Gulabkali’s family owns three bigha land in Chitrakoot district’s Mawai Kala village. In 2019, her father-in-law’s demise and the floods have delivered a double blow to the family. Their crops of bajra and arhar are all underwater now. And there seems to be no help or hope on how they will recover from this loss.
All across Chitrakoot, villages that are on the banks of Yamuna are facing this same problem. Farmers have lost all of their crops, leaving them absolutely empty-handed. Of the approximately 175 hectares of land available for agriculture, 75% is dependent on rains for their output. And this year’s heavy rainfall has left the farmers’ in Chitrakoot destitute. Since September of 2019, the water level of Yamuna has increased, resulting in floods in over 50 villages situated on its banks. In Mawai kala, houses had literally upended with the force of the river water. With most families living in makeshift shelters, the situation grows dire with the loss of crops and the subsequent loss of most resident’s only source of income.

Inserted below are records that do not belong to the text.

(* ===== verification/Watchdog.v ===== *)
(** * The connectivity watchdog (internal/safety/watchdog.go)

    [Run] sees a sequence of events: its timer ticks, when it probes the
    anchors, or its context is done. A tick carries what a probe of each anchor
    would find at that moment. *)

From S2P Require Import Prelude.
From S2P Require Import Netip NetipText.

Definition CanaryAnchor : string := "1.1.1.1".

Definition DefaultAnchors (physGW : addr) : list string :=
  (if IsValid physGW then [addr_String physGW] else []) ++ [CanaryAnchor].

Record Watchdog : Type := mkWatchdog { w_anchors : list string; w_k : Z }.

Definition NewWatchdog (anchors : list string) (k : Z) : Watchdog :=
  mkWatchdog anchors (if k <? 1 then 1 else k).

Inductive wd_event : Type :=
| Done
| Tick (probe : string -> bool).

(** Probing stops at the first anchor that answers. *)
Fixpoint none_answers (anchors : list string) (probe : string -> bool) : bool :=
  match anchors with
  | [] => true
  | a :: anchors' => if probe a then false else none_answers anchors' probe
  end.

Definition allUnreachable (w : Watchdog) (probe : string -> bool) : bool :=
  if bool_decide (w_anchors w = []) then false else none_answers (w_anchors w) probe.

(** How a run ends; [Running n] after the events seen so far, with [n]
    failures in a row. *)
Inductive wd_outcome : Type := Fired | Canceled | Running (consecutive : Z).

Fixpoint run_loop (w : Watchdog) (consecutive : Z) (evs : list wd_event) : wd_outcome :=
  match evs with
  | [] => Running consecutive
  | Done :: _ => Canceled
  | Tick probe :: evs' =>
      let consecutive := if allUnreachable w probe then consecutive + 1 else 0 in
      if w_k w <=? consecutive then Fired else run_loop w consecutive evs'
  end.

Definition Run (w : Watchdog) (evs : list wd_event) : wd_outcome := run_loop w 0 evs.

(** ** When it fires *)

Definition is_tick (e : wd_event) : bool := match e with Tick _ => true | Done => false end.
Definition lost (w : Watchdog) (e : wd_event) : bool :=
  match e with Tick probe => allUnreachable w probe | Done => false end.

(** [k] ticks in a row at which no anchor answers, before the run is canceled. *)
Definition loses (w : Watchdog) (evs : list wd_event) : Prop :=
  exists pre gone post, evs = pre ++ gone ++ post /\ Forall (fun e => is_tick e = true) (pre ++ gone) /\
    Forall (fun e => lost w e = true) gone /\ Z.of_nat (length gone) = w_k w.

Lemma run_loop_streak w gone post : forall c,
  Forall (fun e => lost w e = true) gone -> gone <> [] -> w_k w <= c + Z.of_nat (length gone) ->
  run_loop w c (gone ++ post) = Fired.
Proof.
  induction gone as [|e gone IH]; [done|]. intros c Hl _ Hk. apply Forall_cons in Hl as [He Hl].
  destruct e as [|probe]; [done|]. simpl in He |- *. rewrite He.
  destruct (w_k w <=? c + 1) eqn:E; [done|]. bool_hyps. simpl in Hk.
  destruct gone as [|e' gone]; [simpl in Hk; lia|]. apply IH; [done|done|lia].
Qed.

Lemma run_loop_fires w evs : 1 <= w_k w -> forall c, 0 <= c -> loses w evs -> run_loop w c evs = Fired.
Proof.
  intros Hk c Hc (pre & gone & post & -> & Ht & Hl & Hlen). revert c Hc.
  assert (gone <> []) as Hne by (intros ->; simpl in Hlen; lia).
  induction pre as [|e pre IH]; intros c Hc.
  - apply (run_loop_streak w gone post); [done|done|lia].
  - simpl in Ht. apply Forall_cons in Ht as [He Ht]. destruct e as [|probe]; [done|]. simpl.
    destruct (w_k w <=? _) eqn:E; [done|]. apply IH; [done|]. destruct (allUnreachable w probe); lia.
Qed.

(** What was seen before [evs]: ticks only, the last [c] of them lost. *)
Lemma run_loop_lost w evs : forall c before streak,
  Forall (fun e => is_tick e = true) (before ++ streak) -> Forall (fun e => lost w e = true) streak ->
  Z.of_nat (length streak) = c -> c < w_k w -> run_loop w c evs = Fired -> loses w (before ++ streak ++ evs).
Proof.
  induction evs as [|e evs IH]; intros c before streak Ht Hl Hc Hk Hf; [done|].
  destruct e as [|probe]; [done|]. simpl in Hf. destruct (allUnreachable w probe) eqn:Ea.
  - assert (Forall (fun e => lost w e = true) (streak ++ [Tick probe])) as Hl'
      by (apply Forall_app; split; [done|by repeat constructor]).
    assert (Forall (fun e => is_tick e = true) (before ++ streak ++ [Tick probe])) as Ht'
      by (rewrite app_assoc; apply Forall_app; split; [done|by repeat constructor]).
    assert (Z.of_nat (length (streak ++ [Tick probe])) = c + 1) as Hc' by (rewrite length_app; simpl; lia).
    destruct (w_k w <=? c + 1) eqn:E; bool_hyps.
    + exists before, (streak ++ [Tick probe]), evs. split_and!; [by rewrite <- !app_assoc|done|done|lia].
    + specialize (IH (c + 1) before (streak ++ [Tick probe])). rewrite <- app_assoc in IH. by apply IH.
  - destruct (w_k w <=? 0) eqn:E; bool_hyps; [lia|].
    specialize (IH 0 (before ++ streak ++ [Tick probe]) []). rewrite app_nil_r in IH. simpl in IH.
    rewrite <- !app_assoc in IH. apply IH; [|done|done|done|done].
    rewrite app_assoc. apply Forall_app. split; [done|by repeat constructor].
Qed.

Lemma none_answers_spec anchors probe : none_answers anchors probe = true <-> forall a, a ∈ anchors -> probe a = false.
Proof.
  induction anchors as [|b l IH]; simpl; [split; [intros _ a Ha; by apply elem_of_nil in Ha|done]|].
  destruct (probe b) eqn:E.
  - split; [done|]. intros H. rewrite (H b) in E by by left. done.
  - rewrite IH. split; [intros H a [->|Ha]%elem_of_cons; auto|]. intros H a Ha. apply H. by right.
Qed.

Lemma allUnreachable_spec w probe :
  allUnreachable w probe = true <-> w_anchors w <> [] /\ forall a, a ∈ w_anchors w -> probe a = false.
Proof.
  unfold allUnreachable. destruct (bool_decide _) eqn:E; bool_hyps.
  - split; [done|]. by intros [].
  - rewrite none_answers_spec. tauto.
Qed.

(** C23: The watchdog fires exactly when, before it is canceled, every anchor
    fails to answer at [k] probes in a row (one if asked for less) -- a single
    anchor answering at one probe starts the count again -- and with no anchor
    to watch it never does. *)
Theorem Watchdog_fires anchors k evs :
  Run (NewWatchdog anchors k) evs = Fired <->
  anchors <> [] /\ exists pre gone post, evs = pre ++ gone ++ post /\
    Forall (fun e => is_tick e = true) pre /\
    Forall (fun e => exists probe, e = Tick probe /\ forall a, a ∈ anchors -> probe a = false) gone /\
    Z.of_nat (length gone) = Z.max 1 k.
Proof.
  set (w := NewWatchdog anchors k).
  assert (w_k w = Z.max 1 k) as Hk by (unfold w, NewWatchdog; simpl; case_if; bool_hyps; lia).
  assert (forall e, lost w e = true <-> anchors <> [] /\ exists probe, e = Tick probe /\ forall a, a ∈ anchors -> probe a = false)
    as Hlost.
  { intros [|probe]; simpl.
    - split; [done|]. by intros (_ & probe & ? & _).
    - rewrite allUnreachable_spec. split; [intros []; eauto|]. by intros (? & p & [= <-] & ?). }
  transitivity (loses w evs).
  { split; [|apply run_loop_fires; lia]. intros Hf. unfold Run in Hf.
    apply (run_loop_lost w evs 0 [] []) in Hf; [done|constructor|constructor|done|lia]. }
  unfold loses. rewrite Hk. split.
  - intros (pre & gone & post & -> & Ht & Hl & Hlen). apply Forall_app in Ht as [Ht _].
    assert (anchors <> []) as Ha.
    { destruct gone as [|e gone]; [simpl in Hlen; lia|]. apply Forall_cons in Hl as [He _]. by apply Hlost in He as []. }
    split; [done|]. exists pre, gone, post. split_and!; try done.
    eapply Forall_impl; [exact Hl|]. intros e He. by apply Hlost in He as [].
  - intros (Ha & pre & gone & post & -> & Ht & Hl & Hlen). exists pre, gone, post. split_and!; try done.
    + apply Forall_app. split; [done|]. eapply Forall_impl; [exact Hl|]. by intros e (p & -> & _).
    + eapply Forall_impl; [exact Hl|]. intros e He. by apply Hlost.
Qed.

Example watchdog_one_anchor_answers :
  Run (NewWatchdog ["10.0.0.1"; "1.1.1.1"] 3)
    [Tick (fun _ => false); Tick (fun _ => false); Tick (fun a => a =s? "1.1.1.1"); Tick (fun _ => false)] = Running 1.
Proof. reflexivity. Qed.
(** The events after an id, and where the reader goes on. *)
Definition AuditAfter (after : Z) (limit : Z) (d : DB) : (error + list AuditEvent) * Z :=
  let limit := if limit <=? 0 then 5000 else limit in
  let rows := take (Z.to_nat limit) (audit_by_id (keep_if (fun r => after <? aw_id r) (db_audit d))) in
  match decode_audit rows with
  | inl e => (inl e, after)
  | inr evs => (inr evs, match last rows with Some r => aw_id r | None => after end)
  end.

Definition LatestAuditID (d : DB) : Z := last_id (db_audit d).

(** ** Snapshots *)

Definition SnapshotFormat : Z := 1.

Definition set_format (s : Snapshot) (f : Z) : Snapshot :=
  mkSnapshot (sn_ID s) (sn_CreatedAt s) (sn_Reason s) (sn_RoutesV4 s) (sn_RoutesV6 s) (sn_Rules s) (sn_Defaults s)
    (sn_DNS s) (sn_Profiles s) (sn_Restorable s) f.

Definition SaveSnapshot (snap : Snapshot) (d : DB) : DB :=
  let snap := if sn_Format snap =? 0 then set_format snap SnapshotFormat else snap in
  let row := mkSnapshotRow (sn_ID snap) (rfc3339nano (sn_CreatedAt snap)) (sn_Reason snap) (Doc snap) in
  with_snapshots d (upsert sw_id row (fun r => mkSnapshotRow (sw_id r) (sw_created r) (sw_reason r) (Doc snap))
                      (db_snapshots d)).

Definition newest_first (rows : list snapshot_row) : list snapshot_row :=
  slice_stable (fun a b => str_less (sw_created b) (sw_created a)) rows.

Definition ListSnapshots (d : DB) : error + list Snapshot := decode_all (map sw_doc (newest_first (db_snapshots d))).

Definition PruneSnapshots (keep : Z) (d : DB) : DB :=
  if keep <=? 0 then d
  else
    let kept := map sw_id (take (Z.to_nat keep) (newest_first (db_snapshots d))) in
    with_snapshots d (delete_where (fun r => negb (bool_decide (sw_id r ∈ kept))) (db_snapshots d)).

Definition GetSnapshot (id : string) (d : DB) : error + Snapshot :=
  match List.find (fun r => sw_id r =s? id) (db_snapshots d) with
  | None => inl ErrNotFound
  | Some r => Unmarshal (sw_doc r)
  end.

(** ** The ownership map *)

Definition key_of (mr : ManagedRoute) : owned_key :=
  let r := mr_Route mr in mkOwnedKey (rt_Family r) (rt_DstCIDR r) (rt_Gateway r) (rt_Iface r).

Definition ListOwned (d : DB) : error + list ManagedRoute :=
  decode_all (map ow_doc (slice_stable (fun a b => str_less (ow_created a) (ow_created b)) (db_ownership d))).

Definition AddOwned (mr : ManagedRoute) (d : DB) : DB :=
  let row := mkOwnedRow (key_of mr) (mr_ProfileID mr) (rfc3339nano (mr_CreatedAt mr)) (Doc mr) in
  with_ownership d (upsert ow_key row (fun r => mkOwnedRow (ow_key r) (mr_ProfileID mr) (ow_created r) (Doc mr))
                      (db_ownership d)).

Definition DelOwned (mr : ManagedRoute) (d : DB) : DB :=
  with_ownership d (delete_where (fun r => bool_decide (ow_key r = key_of mr)) (db_ownership d)).

Definition ClearOwned (d : DB) : DB := with_ownership d [].

(** ** The journal of pending transactions *)

Definition WALFormat : Z := 1.

Definition PutPendingTx (id : string) (plan : Plan) (d : DB) : DB :=
  let row := mkTxRow id (Some WALFormat) (Doc plan) in
  with_pending d (upsert tw_id row (fun r => mkTxRow (tw_id r) (Some WALFormat) (Doc plan)) (db_pending d)).

Definition ClearPendingTx (id : string) (d : DB) : DB :=
  with_pending d (delete_where (fun r => tw_id r =s? id) (db_pending d)).

Definition readable_tx (r : tx_row) : option Plan :=
  match tw_format r, tw_doc r with
  | Some f, Doc pl => if f <=? WALFormat then Some pl else None
  | _, _ => None
  end.

(** The entries this build can read, and the ids of those it cannot, for the
    error. *)
Definition ListPendingTx (d : DB) : gmap string Plan * list string :=
  (list_to_map (omap (fun r => pl ← readable_tx r; Some (tw_id r, pl)) (db_pending d)),
   map tw_id (keep_if (fun r => bool_decide (readable_tx r = None)) (db_pending d))).
End timed.

(** ** Rows by key *)

Section upsert_facts.
Context {R K : Type} (key : R -> K) `{!EqDecision K}.

Definition find_key (k : K) (rows : list R) : option R := List.find (fun r => bool_decide (key r = k)) rows.

Lemma upsert_keys new update rows :
  (forall r, key (update r) = key r) -> NoDup (map key rows) -> NoDup (map key (upsert key new update rows)) /\
  (forall k, k ∈ map key (upsert key new update rows) <-> k = key new \/ k ∈ map key rows).
Proof.
  intros Hu. induction rows as [|r rows IH]; simpl; intros Hn.
  - split; [apply NoDup_singleton|]. intros k. rewrite list_elem_of_singleton, elem_of_nil. tauto.
  - apply NoDup_cons in Hn as [Hr Hn]. destruct (bool_decide (key r = key new)) eqn:E; bool_hyps; simpl.
    + rewrite Hu. split; [by constructor|]. intros k. rewrite elem_of_cons, E. tauto.
    + destruct (IH Hn) as [H1 H2]. split.
      * constructor; [|done]. rewrite H2. tauto.
      * intros k. rewrite !elem_of_cons, H2. tauto.
Qed.

Lemma find_upsert new update rows k :
  (forall r, key (update r) = key r) ->
  find_key k (upsert key new update rows) =
  if decide (k = key new) then
    match find_key k rows with Some r => Some (update r) | None => Some new end
  else find_key k rows.
Proof.
  intros Hu. unfold find_key. induction rows as [|r rows IH]; simpl.
  - destruct (decide (k = key new)) as [->|Hk]; [by rewrite bool_decide_true|by rewrite bool_decide_false].
  - destruct (bool_decide (key r = key new)) eqn:E; bool_hyps; simpl.
    + rewrite Hu. destruct (decide (k = key new)) as [->|Hk].
      * by rewrite E, !bool_decide_true.
      * by rewrite !bool_decide_false by congruence.
    + rewrite IH. destruct (bool_decide (key r = k)) eqn:Ek; bool_hyps; [|done].
      destruct (decide (k = key new)); congruence.
Qed.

Agriculture is the mainstay for most of the residents of this area. Umashankar, a local farmer, estimates that about 150 farmers in Mawai Kala have lost all of their crops to the floods. “I have about 4-5 bigha of land on which I had sowed bajra, dhan, tilli. Now there is nothing left, not even enough to eat. Everything is under water.” His hands make a wide arc to show what looks like a wide length of a muddy river, but is in fact farmland that is still under water.
Chitrakoot’s soil and peculiar climate already put farmers at a disadvantage as compared to other regions. With the floods, the kharif crops are now decimated and the rabi season continues to look equally hopeless with no signs of the farmland recovering in time. In Mawai Kala, the crops sown were mostly bajra, jowar, arhar, tilli and dhan. “We got bajra seeds for Rs. 400 per packet. Arhar was Rs. 100 per kg. Tilli for Rs. 150 per kg. We somehow managed to collect enough money for these seeds and sow them. And now it is all gone.”, Yashoda Devi says. She has no other source of income and will have to depend on her children who have moved to a bigger city where they will have better, and less erratic, job prospects. “We will somehow manage to survive. But it’s more difficult to take care of animals. I don’t know where to get their feed from.” Her concern resounds with other families in Bundelkhand, where dairy animals like cows, buffaloes and goats play a very important part in rural economy.
About 20 villages have been severely affected and there seems to be no signs of help from the government till now. Chhutkai, a farmer, had sowed arhar, mung and urad amongst other crops. Farming helped her earn just about enough to run her household, now she will try to find work as a daily wage labourer somewhere if she wants to earn some money. “It’s either that or sit hungry at home.”
Floods are not new to this area of Bundelkhand. Yamuna, Ken and Betwa all flow through Bundelkhand. There are many low-lying areas like Mawai Kala where flooding has become a way of life. But schemes for permanent housing that can protect residents from losing their homes and moving away from rain-fed agriculture to practices that help increase ground water retention are slow in uptake. The local administration claims to be following due process but even after two months of flood-like situations, no help has reached the Mawai Kala residents. As per Chhutkai, there are five thousand farmers and twenty-five thousand people, that have now been plunged into utter poverty because of the floods.
The situation worsens for those who have rented their farmlands. A Mawai kala resident says the landowners get some compensation, but for those who are working on another’s land, there is no recompense. “We get 2000 rupees. What is 2000 rupees? That barely covers the costs of buying the seeds and sowing them. What about the person doing the hard work? The landowner gets compensation but what about the people renting it and working the fields, doing all the labour?”
Nobody has come to meet the residents of Mawai Kala or to take stock of the situation. “There is very little farming land to begin with,” says Bhulaal, another farmer, “And on top of that whatever little we had, was destroyed. There is no government help till now. We spend our whole lives struggling.”
The local administration, meanwhile, says that due process is being followed. On being questioned, the District Magistrate, Sheshmani Pandey, said that due process includes investigation and a survey which the local administration was doing with the Ministry of Agriculture and Farmers’ Welfare. The residents however do not side with this claim,“We have not received anything till now. No one has come to do the survey. You are the first one.” “We haven’t filed a written complaint anywhere. We have been told to write to the accountant and that he may be able to help us.”
The farmers of Mawai kala are looking for ways to put together their lives that the floods have upended while The administration continues to try to unravel the red tape around compensation. The lands stay submerged with the sown crops rotting underneath.